> **WHAT IS NEEDED**: Give as output the line that contains "destruct (p_error p) as [pe|].", followed by every remaining line of the entries, unchanged and with nothing added.

[Saved data entries]
==============================

(** One call: the client over the connection returns what the local call returns, and the
    connection is again in the state of the local guest. *)
Lemma call_simulates {A} c g timeout op payload (d : decoder A) res g' :
  in_sync c g → direct_call g timeout op payload d = (res, g') → d_fits g' = true →
  ∃ c', client_call c timeout op payload d = (res, c') ∧ in_sync c' g'.
Proof.
  intros Hs Hc Hf. pose proof (sync_elapse _ _ Hs) as Hel. destruct Hs as [(sent & Hconn) Hrun Hnonce [Hnext Hpos] Hb Hx].
  unfold direct_call in Hc. unfold client_call, GuestClient.Call. rewrite Hb, Hx.
  destruct (cx_child_error (d_context g) timeout) as [e|]; [injection Hc as <- <-; eexists; split; [done|by rewrite <-Hx]|].
  destruct (negb _); [injection Hc as <- <-; eexists; split; [done|by rewrite <-Hx]|].
  destruct (match payload with None => _ | Some v => _ end) as [body|];
    [|injection Hc as <- <-; eexists; split; [done|by rewrite <-Hx]].
  set (req := direct_request g op body) in *.
  destruct (handle (d_text g) (d_server g) (d_world g) req) as [[[r e] s'] w'] eqn:Eh.
  destruct (respond (d_text g) req r e) as [p|x] eqn:Er; injection Hc as <- <-; [|done].
  cbn [d_fits] in Hf. rewrite !andb_true_iff in Hf. destruct Hf as (_ & ((((Hopen & Hq) & Hrq) & Hrp) & Hfr) & Hdec).
  apply Z.ltb_lt in Hq. rewrite Z.mod_small by (rewrite Hnext; change (2 ^ 64) with 18446744073709551616; lia).
  rewrite Hnext, Hrun, Hnonce. fold (direct_request g op body). fold req.
  destruct (link_converses g op body sent r e s' w' p Hopen ltac:(lia) Hrq Hrp Hfr Eh Er)
    as (l & vp & sent' & Hw & Hread & Hdp & Hset). fold req in Hw.
  rewrite Hconn, Hw, Hread, Hset. cbn [rbind].
  assert (Hecho : echoes req p) by (by apply (respond_ok _ _ _ _ _ Er)).
  rewrite (opened _ _ _ Hdp Hecho eq_refl Hrp). unfold outcome in *.
  assert (Hsync : ∀ x fits, x = cx_elapse (d_context g) → in_sync
    ({| conn := Build_link (d_text g) s' w' (issued (Z.to_nat (d_next g + 1))) "" "" sent' (op <>?s "shutdown");
        run_id := RunID (sv_identity (d_server g)); nonce := Nonce (sv_identity (d_server g));
        next := d_next g + 1; broken := false |}, x)
    (Build_direct (d_text g) s' w' (d_next g + 1) (d_open g && (op <>?s "shutdown")) fits (cx_elapse (d_context g)))).
  { intros x fits ->. pose proof (handle_identity _ _ _ _ _ _ _ _ Eh) as Hi. split; cbn; rewrite ?Hi, ?Hopen; try done; [by exists sent'|lia]. }
  destruct (p_error p) as [pe|].
  - eexists. split; [reflexivity|by apply Hsync].
  - destruct (JsonUtil.Decode d (JsonUtil.zero d) (p_result p)) as [a|x]; [|done].
    eexists. split; [reflexivity|by apply Hsync].
Qed.
Lemma call_fits {A} (g : direct W X) timeout op payload (d : decoder A) res g' :
  direct_call g timeout op payload d = (res, g') → d_fits g' = true → d_fits g = true.
Proof.
  unfold direct_call. destruct (cx_child_error _ _); [by intros [= <- <-]|]. destruct (negb _); [by intros [= <- <-]|].
  destruct (match payload with None => _ | Some v => _ end) as [body|]; [|by intros [= <- <-]].
  destruct (handle _ _ _ _) as [[[r e] s'] w']. destruct (respond _ _ _ _); intros [= <- <-]; cbn [d_fits]; [|done].
  by intros [? _]%andb_true_iff.
Qed.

==============================

> **WRITTEN ANSWER**:
  destruct (p_error p) as [pe|].
  - eexists. split; [reflexivity|by apply Hsync].
  - destruct (JsonUtil.Decode d (JsonUtil.zero d) (p_result p)) as [a|x]; [|done].
    eexists. split; [reflexivity|by apply Hsync].
Qed.
Lemma call_fits {A} (g : direct W X) timeout op payload (d : decoder A) res g' :
  direct_call g timeout op payload d = (res, g') → d_fits g' = true → d_fits g = true.
Proof.
  unfold direct_call. destruct (cx_child_error _ _); [by intros [= <- <-]|]. destruct (negb _); [by intros [= <- <-]|].
  destruct (match payload with None => _ | Some v => _ end) as [body|]; [|by intros [= <- <-]].
  destruct (handle _ _ _ _) as [[[r e] s'] w']. destruct (respond _ _ _ _); intros [= <- <-]; cbn [d_fits]; [|done].
  by intros [? _]%andb_true_iff.
Qed.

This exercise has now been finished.